-- Listed entries follows --
(** The [for] over [activeChannels_]. *)
Definition dispatch_all (ids : list nat) w : outcome W :=
  foldM (fun it w =>
    let w := upd_loop (fun l => set_active (pollReturnTime_ l) (activeChannels_ l) (Some it) l) w in
    handle_active runCB tied_alive it w) ids w.

Lemma dispatch_all_ok ids w :
  NoDup ids → rinv None [] w → callingPendingFunctors_ (wl w) = false → (∀ i, i ∈ ids → due w i) →
  fine (fun w' => rinv None [] w' ∧ progress ((burst most + 2) * length ids) w w') (dispatch_all ids w).
Proof.
  revert w; induction ids as [|id ids IH]; intros w Nd R Hc Hd.
  { apply fine_ok. split; [done|]. split; [done|exists []; rewrite app_nil_r; split; [done|apply Nat.le_0_l]|done|apply grows_refl]. }
  apply NoDup_cons in Nd as [Ni Nd]. unfold dispatch_all. cbn [foldM]. set (w1 := upd_loop _ w).
  assert (R1 : rinv None [] w1) by (refine (rinv_loop None [] [] _ w R _ _ _ _ _); [apply R|done..]).
  eapply fine_bind; [apply active_ok; [exact R1|done|apply (Hd id); set_solver]|].
  intros w2 (R2 & P2 & D2). eapply fine_mono; [|apply (IH w2); [done|done|by apply P2|]].
  - intros w' [R' P']. split; [done|]. cbn [length]. rewrite Nat.mul_succ_r, Nat.add_comm. eapply progress_trans; [|exact P'].
    destruct P2 as [A1 A2 A3 A4]. by split.
  - intros i Hi. apply D2; [set_solver|]. apply (Hd i). set_solver.
Qed.

(** ** The poll *)

(** What [epoll_wait(2)] documents of its result: at most as many events as there is room for, one per registered
    descriptor, with the pointer of its registration; and the wakeup channel is readable only with a count. *)
Definition ready_ok (r : wait_result) w : Prop :=
  match r with
  | WaitError => True
  | WaitReady ready =>
      NoDup ready.*2 ∧ zlen ready <= events_size (poller_ (wl w)) ∧
      ∀ ev id, (ev, id) ∈ ready → (∃ fd e, interest (kernel (poller_ (wl w))) !! fd = Some (e, id)) ∧ coherent ev ∧
        (id = wakeup_key → input ev = true → 0 < efd_count (wakeupFd_ (wl w)))
  end.
Definition reports (r : wait_result) : list (Z * nat) := match r with WaitError => [] | WaitReady l => l end.

(** A registered channel in the kernel is in the heap, and a connection's is live. *)
Lemma reported_live w fd e id :
  rinv None [] w → interest (kernel (poller_ (wl w))) !! fd = Some (e, id) →
  ∃ ch, heap w !! id = Some ch ∧ ((2 <= id)%nat → ∃ c, conns (app w) !! id = Some c ∧ live c).
Proof.
  intros R Hi. destruct (ri_reg _ _ _ _ _ R) as (Rg & _ & _ & In). destruct (In _ _ _ Hi) as (ch & H & Ef). exists ch. split; [done|].
  intros Hk. pose proof (ri_conn _ _ _ _ _ R id Hk) as O. cbn in H. rewrite H in O. unfold conn_at in O.
  destruct (conns (app w) !! id) as [c|]; [|done]. exists c. split; [done|].
  destruct (co_state _ _ _ O) as [[? _]|[_ Ei]]; [done|]. destruct (Rg id ch H) as [_ [(X & _)|[(X & _)|(_ & _ & X)]]]; [by rewrite Ei in X|by rewrite Ei in X|].
  cbn in X. congruence.
Qed.

Definition fill_body (ev : Z * nat) (st : gmap nat (Channel rcb) * list nat) : outcome (gmap nat (Channel rcb) * list nat) :=
  let '(heap, active) := st in
  match heap !! ev.2 with
  | None => Fault Undefined
  | Some c => Ok (<[ev.2 := set_revents ev.1 c]> heap, active ++ [ev.2])
  end.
-- Listed entries concluded --
Scan the data above for the word "heap", then copy every line that holds it.

(** A registered channel in the kernel is in the heap, and a connection's is live. *)
  ∃ ch, heap w !! id = Some ch ∧ ((2 <= id)%nat → ∃ c, conns (app w) !! id = Some c ∧ live c).
  let '(heap, active) := st in
  match heap !! ev.2 with
  | Some c => Ok (<[ev.2 := set_revents ev.1 c]> heap, active ++ [ev.2])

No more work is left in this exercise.